What Is This Legislation About?

The Active Mobility (Footpaths) Order 2018 is a Singapore subsidiary instrument made under the Active Mobility Act 2017. In practical terms, it is a “mapping” and “classification” order: it identifies which physical paths on public land are to be treated as footpaths for the purposes of the Active Mobility Act. Once a path is legally declared a footpath, the regulatory framework in the Act can apply to it (for example, rules governing how people use footpaths, and how active mobility devices and pedestrians interact).

The Order also does something equally important: it creates a set of excluded paths. Even if a path might otherwise fall within the general category of paths described in the Schedule, the Order carves out specific routes—often elevated bridges, boardwalks, and park walkways—so that they are not treated as footpaths under paragraph 3 of the Order. This exclusion mechanism is crucial for managing risk, safety, and operational considerations in particular attractions and park features.

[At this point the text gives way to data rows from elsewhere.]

(* ===== verification/PostGold.v ===== *)
(** Where the gold is: in purses, in letters and at the auction houses, whose cut
    stays below the bid though it is computed in single precision.  [flow c]
    holds of a change that adds at most [c] to it and keeps mailboxes and table in
    agreement; the operations of mail and auctions are such changes. *)

From Stdlib Require Import Floats.SpecFloat.
From S2P Require Import Prelude CString GuildBankTypes GuildBankItems PostTypes Mail MailHandlers Auction AuctionHandlers.

Lemma digits_bounds p : 2 ^ (Z.pos (digits2_pos p) - 1) <= Z.pos p < 2 ^ Z.pos (digits2_pos p).
Proof.
  induction p as [p IH|p IH|]; simpl digits2_pos; [| |done].
  - rewrite Pos2Z.inj_succ. rewrite Z.pow_succ_r by lia.
    replace (Z.succ (Z.pos (digits2_pos p)) - 1) with (Z.succ (Z.pos (digits2_pos p) - 1)) by lia. rewrite Z.pow_succ_r by lia. lia.
  - rewrite Pos2Z.inj_succ. rewrite Z.pow_succ_r by lia.
    replace (Z.succ (Z.pos (digits2_pos p)) - 1) with (Z.succ (Z.pos (digits2_pos p) - 1)) by lia. rewrite Z.pow_succ_r by lia. lia.
Qed.
Lemma digits_unique p d : 0 < d -> 2 ^ (d - 1) <= Z.pos p < 2 ^ d -> Z.pos (digits2_pos p) = d.
Proof.
  intros Hd [H1 H2]. destruct (digits_bounds p) as [H3 H4]. set (k := Z.pos (digits2_pos p)) in *.
  assert (0 < k) by lia. destruct (Z.lt_trichotomy k d) as [E|[E|E]]; [|done|].
  - pose proof (Z.pow_le_mono_r 2 k (d - 1)). lia.
  - pose proof (Z.pow_le_mono_r 2 d (k - 1)). lia.
Qed.
Lemma shr_1_m mrs : 0 <= shr_m mrs -> shr_m (shr_1 mrs) = shr_m mrs / 2.
Proof. rewrite <- Z.div2_div. destruct mrs as [[|[p|p|]|p] r s]; simpl; intros H; done || lia. Qed.
Lemma iter_shr_m p mrs : 0 <= shr_m mrs -> shr_m (SpecFloat.iter_pos shr_1 p mrs) = shr_m mrs / 2 ^ Z.pos p.
Proof.
  revert mrs. assert (Hstep : forall a b m, 0 <= m -> m / 2 ^ Z.pos a / 2 ^ Z.pos b = m / 2 ^ (Z.pos a + Z.pos b)).
  { intros a b m Hm. rewrite Z.div_div by lia. by rewrite <- Z.pow_add_r by lia. }
  assert (Hpos : forall m k, 0 <= m -> 0 <= m / 2 ^ Z.pos k) by (intros; apply Z.div_pos; [done|apply Z.pow_pos_nonneg; lia]).
  induction p as [p IH|p IH|]; intros mrs H; simpl.
  - assert (H1 : 0 <= shr_m (shr_1 mrs)) by (rewrite shr_1_m by done; by apply (Hpos _ 1%positive)).
    assert (H2 : 0 <= shr_m (SpecFloat.iter_pos shr_1 p (shr_1 mrs))) by (rewrite IH by done; by apply Hpos).
    rewrite IH, IH, shr_1_m by done. change 2 with (2 ^ Z.pos 1) at 1. rewrite !Hstep.
    + rewrite Z.div_div by lia. rewrite <- Z.pow_add_r by lia. f_equal. f_equal. lia.
    + by apply Hpos.
  - assert (H2 : 0 <= shr_m (SpecFloat.iter_pos shr_1 p mrs)) by (rewrite IH by done; by apply Hpos).
    rewrite IH, IH by done. rewrite Hstep by done. f_equal. f_equal. lia.
  - by rewrite shr_1_m.
Qed.
Lemma shr_spec m l e n : 0 <= m -> 0 <= n ->
  shr_m (fst (shr (shr_record_of_loc m l) e n)) = m / 2 ^ n /\ snd (shr (shr_record_of_loc m l) e n) = e + n.
Proof.
  intros Hm Hn. assert (Hl : shr_m (shr_record_of_loc m l) = m) by (by destruct l as [|[| |]]).
  destruct n as [|p|p]; [|simpl|lia].
  - simpl. rewrite Hl, Z.div_1_r. split; [done|lia].
  - rewrite iter_shr_m by lia. by rewrite Hl.
Qed.
(** A mantissa of 24 digits or more is rounded to one of 24. *)
Lemma round_spec m ex lx : 2 ^ 23 <= m < 2 ^ 60 -> - 100 <= ex <= 60 ->
  exists m' e', binary_round_aux 24 128 false m ex lx = S754_finite false m' e' /\
    2 ^ 23 <= Z.pos m' < 2 ^ 24 /\ ex <= e' <= ex + 37 /\ Z.pos m' * 2 ^ (e' - ex) * 2 ^ 23 <= (2 ^ 23 + 1) * m.
Proof.
  intros Hm Hex. destruct m as [|p|p]; [lia| |lia]. pose proof (digits_bounds p) as Hd. set (d := Z.pos (digits2_pos p)) in *.
  assert (Hd1 : 24 <= d <= 60).
  { split.
    - destruct (Z.le_gt_cases 24 d); [done|]. pose proof (Z.pow_le_mono_r 2 d 23). lia.
    - destruct (Z.le_gt_cases d 60); [done|]. pose proof (Z.pow_le_mono_r 2 60 (d - 1)). lia. }
  unfold binary_round_aux, shr_fexp. simpl Zdigits2. fold d.
  assert (Hn : fexp 24 128 (d + ex) - ex = d - 24) by (unfold fexp, emin; lia). rewrite Hn.
  destruct (shr_spec (Z.pos p) lx ex (d - 24)) as [S1 S2]; [lia..|].
  destruct (shr _ ex (d - 24)) as [mrs e1]. simpl in S1, S2. subst e1.
  set (m1 := shr_m mrs) in *. assert (H1 : 2 ^ 23 <= m1 < 2 ^ 24 /\ m1 * 2 ^ (d - 24) <= Z.pos p).
  { rewrite S1. pose proof (Z.pow_pos_nonneg 2 (d - 24)).
    replace (2 ^ (d - 1)) with (2 ^ 23 * 2 ^ (d - 24)) in Hd by (rewrite <- Z.pow_add_r by lia; f_equal; lia).
    replace (2 ^ d) with (2 ^ 24 * 2 ^ (d - 24)) in Hd by (rewrite <- Z.pow_add_r by lia; f_equal; lia).
    split; [split|].
    - apply Z.div_le_lower_bound; lia.
    - apply Z.div_lt_upper_bound; lia.
    - rewrite Z.mul_comm. apply Z.mul_div_le. lia. }
  set (m2 := round_nearest_even m1 _). assert (H2 : m1 <= m2 <= m1 + 1).
  { unfold m2, round_nearest_even. destruct (loc_of_shr_record mrs) as [|[| |]]; try lia. case_if; lia. }
  clearbody m2. clear S1. destruct m2 as [|p2|p2]; [lia| |lia]. simpl Zdigits2.
  assert (Hk : (Z.pos (digits2_pos p2) = 24 /\ Z.pos p2 < 2 ^ 24) \/ (Z.pos (digits2_pos p2) = 25 /\ Z.pos p2 = 2 ^ 24)).
  { destruct (Z.lt_ge_cases (Z.pos p2) (2 ^ 24)); [left|right]; (split; [|lia]); apply digits_unique; lia. }
  assert (Hn2 : exists n2, fexp 24 128 (Z.pos (digits2_pos p2) + (ex + (d - 24))) - (ex + (d - 24)) = n2 /\
    ((n2 = 0 /\ Z.pos p2 < 2 ^ 24) \/ (n2 = 1 /\ Z.pos p2 = 2 ^ 24))).
  { eexists. split; [done|]. unfold fexp, emin. destruct Hk as [[-> ?]|[-> ?]]; [left|right]; lia. }
  destruct Hn2 as (n2 & -> & Hn2). destruct (shr_spec (Z.pos p2) loc_Exact (ex + (d - 24)) n2) as [S3 S4]; [lia..|].
  destruct (shr _ (ex + (d - 24)) n2) as [mrs3 e3]. simpl in S3, S4. subst e3. rewrite S3.
  assert (H3 : 2 ^ 23 <= Z.pos p2 / 2 ^ n2 < 2 ^ 24 /\ Z.pos p2 / 2 ^ n2 * 2 ^ n2 = Z.pos p2).
  { destruct Hn2 as [[-> ?]|[-> ->]]; [rewrite Z.div_1_r; lia|by vm_compute]. }
  destruct (Z.pos p2 / 2 ^ n2) as [|q|q]; [lia| |lia]. rewrite (proj2 (Z.leb_le _ _)) by lia.
  exists q, (ex + (d - 24) + n2). split; [done|]. split; [lia|]. split; [lia|].
  replace (ex + (d - 24) + n2 - ex) with (n2 + (d - 24)) by lia. rewrite Z.pow_add_r by lia.
  destruct H3 as [_ H3]. rewrite Z.mul_assoc, H3. pose proof (Z.pow_pos_nonneg 2 (d - 24)). nia.
Qed.
(** ** All operations *)
Lemma flow_run_op o w : view_ok (gview w) -> in_range w -> flow 0 w (run_op o w).
Proof.
  intros Hok Hr. destruct o; simpl.
  - apply flow_HandleSendMail, u32_range.
  - apply flow_HandleMailMarkAsRead.
  - apply flow_HandleMailDelete.
  - by apply flow_HandleMailReturnToSender.
  - apply flow_HandleMailTakeItem.
  - by apply flow_HandleMailTakeMoney, Hr.
  - apply flow_HandleMailCreateTextItem.
  - apply flow_HandleGetMailList.
  - answered.
  - unfold HandleQueryNextMailTime. destruct (pw_players w !! me); answered.
  - unfold HandleAuctionHello. destruct (GetPlayer w me) as [p|]; [|answered]. repeat (case_if; [answered|]).
    destruct (GetAuctionHouseEntry me auctioneer p); answered.
  - apply flow_HandleAuctionSellItem, u32_range.
  - by apply flow_HandleAuctionPlaceBid, u32_range.
  - by apply flow_HandleAuctionRemoveItem.
  - apply flow_at_auctioneer. intros p e h Hp Hcp. case_if; [answered|]. apply flow_same, gview_add_task.
  - apply flow_at_auctioneer. intros p e h Hp Hcp. case_if; [answered|]. apply flow_same, gview_add_task.
  - apply flow_at_auctioneer. intros p e h Hp Hcp. case_if; [answered|]. destruct (searched_name name); [|answered].
    apply flow_same, gview_add_task.
  - unfold run_next_task. destruct (pw_tasks w) as [|t ts]; [answered|]. apply flow_same. by rewrite gview_run_task.
  - apply flow_AuctionHouseMgr_Update.
  - unfold MasterPlayer_Update. destruct (pw_players w !! g); [|answered]. case_if; [|answered]. apply flow_same.
    transitivity (gview (post (NewMail g) w)); [by apply gview_upd_pp|done].
  - apply flow_ReturnOrDeleteOldMails.
  - apply flow_HandlePlayerLogin.
  - apply flow_LogoutPlayer.
  - answered.
  - apply flow_same. by apply gview_upd_pp.
  - answered.
Qed.
Lemma gold_steps w w' : post_steps w w' -> view_ok (gview w) -> view_ok (gview w') /\ gold w' <= gold w.
Proof.
  induction 1 as [w|w o w' Hr Hr' _ IH]; intros Hok; [by split|].
  destruct (flow_run_op o w Hok Hr) as [_ F]. destruct (F (ir_mails _ Hr') Hok) as [Hok' Hg].
  destruct (IH Hok') as [Hok2 Hg2]. split; [done|]. lia.
Qed.
End flows.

For practitioners, the key point is that this Order does not regulate “footpaths” in the abstract. It operates as a legal instrument that determines the scope of the Active Mobility Act on the ground by naming particular paths and by excluding particular named structures. In disputes, enforcement actions, or compliance advice, the legal question often becomes: is the location in issue a footpath under this Order? If yes, the Act’s regime applies; if no, the Act may not apply (or may apply differently).

What Are the Key Provisions?

Section 1 (Citation and commencement) provides the formal identity of the instrument and sets its effective date. The Order is cited as the Active Mobility (Footpaths) Order 2018 and comes into operation on 1 May 2018. For compliance planning, this matters because any conduct occurring before commencement may not be assessed under the same “footpath” designation framework.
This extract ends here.